当然,这只是一个理想化的模型。现实中,市场并非完全有效,但它确实提醒我们:不要将纯粹的随机波动误解为某种规律。 -
路径依赖模型 (Path Dependence Model)
与随机游走模型恰恰相反,路径依赖模型强调“历史很重要”。系统的当前状态和未来走向,深受其过去走过的路径影响。一旦做出某个选择,就会被“锁定”在某条特定的发展轨迹上。

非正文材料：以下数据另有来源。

Section DiceRange.

Variable sigmoid : fnum -> fnum.

(** X5.  For an activation with values between 0 and 1 (not-a-number
    allowed), a batch of at least one sample and a prediction of at least
    one channel, every value [_calculate_dice] returns is a finite number
    between 0 and 1. *)
Theorem calculate_dice_between_0_and_1 preds target v :
  (forall x, unit_or_nan (sigmoid x)) ->
  (1 <= dim0 (size preds))%nat ->
  (1 <= dim1 (size preds))%nat ->
  _calculate_dice sigmoid preds target = Ok v ->
  in_unit v.
Proof.
  intros Hsig HB HC Hv.
  apply calculate_dice_inv in Hv as (y & p' & y' & Hy & Hig & Hs & ->).
  destruct (ignore_background_inv _ _ _ _ Hig) as (Hp' & Hy' & Hd0 & Hd1).
  simpl size in Hd0, Hd1.
  apply fmean_in_unit.
  - apply Forall_fmap, Forall_forall. intros [b c] _. simpl.
    apply entry_in_unit.
    + exact Hs.
    + apply (Hp' unit_or_nan). intros. apply Hsig.
    + apply (Hy' bit). intros. eapply one_hot_bit, Hy.
  - rewrite length_map, length_cells, Hs, Hd0, Hd1.
    apply Nat.mul_pos_pos; [lia |].
    unfold scored_classes. destruct (1 <? dim1 (size preds))%nat eqn:E; [| lia].
    apply Nat.ltb_lt in E. lia.
Qed.

(** X6.  A prediction whose sigmoid is zero on every foreground channel
    scores 0, whatever the target is (also a target without foreground),
    on a batch of at least one sample with at least two channels. *)
Theorem calculate_dice_background_only_prediction preds target y :
  one_hot (tensor_long target) (dim1 (size preds)) = Ok y ->
  size y = size preds ->
  (1 <= dim0 (size preds))%nat ->
  (2 <= dim1 (size preds))%nat ->
  (forall b c d h w,
      (b < dim0 (size preds))%nat -> (1 <= c < dim1 (size preds))%nat ->
      (d < dim2 (size preds))%nat -> (h < dim3 (size preds))%nat ->
      (w < dim4 (size preds))%nat ->
      sigmoid (item preds b c d h w) = Fin 0) ->
  req (_calculate_dice sigmoid preds target) (Ok (Fin 0)).
Proof.
  intros Hy Hs HB HC Hzero.
  rewrite calculate_dice_scores, (dice_scores_multi sigmoid preds target y Hy Hs HC).
  cbn [mbind res_bind rbind]. unfold mret, res_ret, req, mean.
  apply fmean_all_zero.
  - apply entries_Forall. cbn [rows cols item2]. intros b c Hb Hc.
    unfold dice_entry, channel. simpl size. rewrite Hs.
    set (Y := fun v : nat * nat * nat => let '(d, h, w) := v in item y b (S c) d h w).
    replace (map (fun '(d, h, w) => item (torch_sigmoid sigmoid preds) b (S c) d h w)
               (voxels (size preds)))
      with (map (fun _ : nat * nat * nat => Fin 0) (voxels (size preds))).
    2:{ apply map_ext_in. intros [[d h] w] Hin.
        apply list_elem_of_In, elem_of_voxels in Hin as (Hd & Hh & Hw).
        simpl. symmetry. apply Hzero; lia. }
    replace (map (fun '(d, h, w) => item (tmul y (torch_sigmoid sigmoid preds)) b (S c) d h w)
               (voxels (size preds)))
      with (map (fun v => fmul (Y v) (Fin 0)) (voxels (size preds))).
    2:{ apply map_ext_in. intros [[d h] w] Hin.
        apply list_elem_of_In, elem_of_voxels in Hin as (Hd & Hh & Hw).
        simpl. rewrite Hzero by lia. reflexivity. }
    destruct (zero_prediction_sums Y (voxels (size preds)))
      as (k & s & i & Hk & Hk0 & Hsz & Hs0 & Hi & Hi0).
    { intros [[d h] w]. eapply one_hot_bit, Hy. }
    fold Y. rewrite Hk, Hsz, Hi.
    destruct (fgt (Fin k) (Fin 0)) eqn:Hgt; [| reflexivity].
    apply fgt_Fin_0 in Hgt.
    simpl fmul. simpl fadd. simpl fdiv.
    assert (E : Qzero (k + s) = false) by (apply Qzero_false; lra).
    rewrite E. simpl. rewrite Hi0. field. lra.
  - rewrite length_entries. cbn [rows cols]. apply Nat.mul_pos_pos; lia.
Qed.

(** X10.  [_calculate_dice] sees the target only through its labels
    truncated to integers: two targets of one size whose labels truncate to
    the same integers give the same outcome. *)
Theorem calculate_dice_truncates_labels preds target target' :
  size target = size target' ->
  (forall b d h w, long (item target b 0 d h w) = long (item target' b 0 d h w)) ->
  _calculate_dice sigmoid preds target = _calculate_dice sigmoid preds target'.
Proof.
  intros Hs Hlong. unfold _calculate_dice, one_hot. simpl size. rewrite <- Hs.
  destruct (negb (dim1 (size target) =? 1)%nat); [reflexivity |].
  assert (Hch : forall b, channel (tensor_long target) b 0 = channel (tensor_long target') b 0).
  { intros b. unfold channel. simpl size. rewrite <- Hs.
    apply map_ext. intros [[d h] w]. simpl. apply Hlong. }
  replace (forallb (fun b => forallb (label_in_range (dim1 (size preds)))
                               (channel (tensor_long target') b 0)) (seq 0 (dim0 (size target))))
    with (forallb (fun b => forallb (label_in_range (dim1 (size preds)))
                              (channel (tensor_long target) b 0)) (seq 0 (dim0 (size target)))).
  2:{ induction (seq 0 (dim0 (size target))) as [| b l IH]; [reflexivity |].
      cbn [forallb]. now rewrite IH, Hch. }
  destruct (negb (forallb _ _)); [reflexivity |].
  cbn [mbind res_bind rbind]. rewrite !compute_meandice_unfold.
  unfold ignore_background. simpl size. cbn [dim1 set_dim1].
  destruct (1 <? dim1 (size preds))%nat.
  - unfold drop_channel0. simpl size.
    destruct (negb (Size_eqb _ _)); [reflexivity |].
    cbn [mbind res_bind rbind]. unfold mret, res_ret, mean. f_equal. f_equal.
    apply entries_ext; [reflexivity | reflexivity |].
    intros b c _ _. cbn [nan_to_num item2]. f_equal.
    apply dice_entry_ext; [reflexivity |]. intros.
    cbn [item drop_channel0 tensor_long tmap]. now rewrite Hlong.
  - destruct (negb (Size_eqb _ _)); [reflexivity |].
    cbn [mbind res_bind rbind]. unfold mret, res_ret, mean. f_equal. f_equal.
    apply entries_ext; [reflexivity | reflexivity |].
    intros b c _ _. cbn [nan_to_num item2]. f_equal.
    apply dice_entry_ext; [reflexivity |]. intros.
    cbn [item tensor_long tmap]. now rewrite Hlong.
Qed.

最经典的例子就是我们现在还在使用的 QWERTY 键盘布局。这个布局最初是为了解决老式打字机按键速度过快容易卡住的问题而设计的(故意降低打字效率)。虽然现在这个问题早已不存在,有更高效的键盘布局,但由于人们已经习惯了QWERTY,培训成本、生产成本等因素导致我们被“锁定”在了这条路径上。我们今天的选择,受到了100多年前一个早已过时的技术问题的制约。
随机游走 vs. 路径依赖:
- 随机游走说:过去不重要,每一步都是新的开始。
- 路径依赖说:过去非常重要,一步错,可能就回不了头了。
这两个模型看似矛盾,但它们解释了世界的不同方面。有些事情是接近随机的(比如短期股价波动),而另一些事情则深受历史路径的影响(比如技术标准、城市格局、个人职业发展)。理解这两种力量,能帮助我们更好地判断,在某个特定问题上,我们是应该“活在当下”,还是应该“以史为鉴”。
这篇文章可能是我博客创建以来写得最久的一篇。不仅是写的时间长(10h左右),看书本身也花了至少20h+。但当我看到AI几秒钟就帮我补全了后两章,质量看起来也还行,属实有点没绷住。。。。。唉。